Qué diría Faustino Sánchez Carrión, uno de los padres fundadores de nuestra República, si viera el drama del momento presente: el país convertido en un botín y la política a su servicio. Un lugar donde el sueño republicano se ha convertido en una pesadilla. Pero aún qué dirían José Carlos Mariátegui, Víctor Raúl Haya de la Torre o Víctor Andrés Belaunde: ningún proyecto político atribuible a sus ideas, más bien, lejos y hasta en contra de ellas , aparecen quienes se llaman sus seguidores.

La Constitución es el espacio cultural en el que se hace posible la realización de los derechos y libertades. Eso es lo que debemos reivindicar y esta apuesta es ciertamente liberal. Por lo tanto, el problema no se agota en dilucidar los contornos técnico-normativos del texto constitucional. El constitucionalismo debe mirar más allá de la presente coyuntura, para convocar a la reflexión crítica que permita superar el déficit de representatividad política de todas nuestras instituciones.
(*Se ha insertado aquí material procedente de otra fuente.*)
Definition reselect (now_ms : Z) : M (list Action) :=
  before ← gets selected;
  before_tombstones ← gets unreachable_routes;
  grouped ← gets (fun e => btree_iter (group_candidates e));
  next ← choose_routes before grouped now_ms;
  _ ← modify (set_selected next);
  _ ← update_tombstones before now_ms;
  _ ← prune_switches;
  changed ← gets (fun e => bool_decide (selected e <> before)
                           || bool_decide (unreachable_routes e <> before_tombstones));
  if changed : bool then
    snapshot ← route_snapshot;
    delta ← selected_delta before now_ms;
    mret (snapshot :: delta)
  else mret [].
End Rib.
Quizá sea momento de pensar en una reforma de las reglas del forzado acuerdo político del 93. En este proceso los jóvenes deben estar en primer lugar, junto a todos quienes creen en la posibilidad de que nuestro país tiene futuro, siempre que la corrupción y quienes hoy la sostienen se vayan de la política. Nada de esto ocurrirá si se sigue permitiendo la hegemonía del modelo económico y los intereses que lo gobiernan. Esto es lo que actual clase política representa y lo que desde un constitucionalismo en serio, deberíamos cambiar.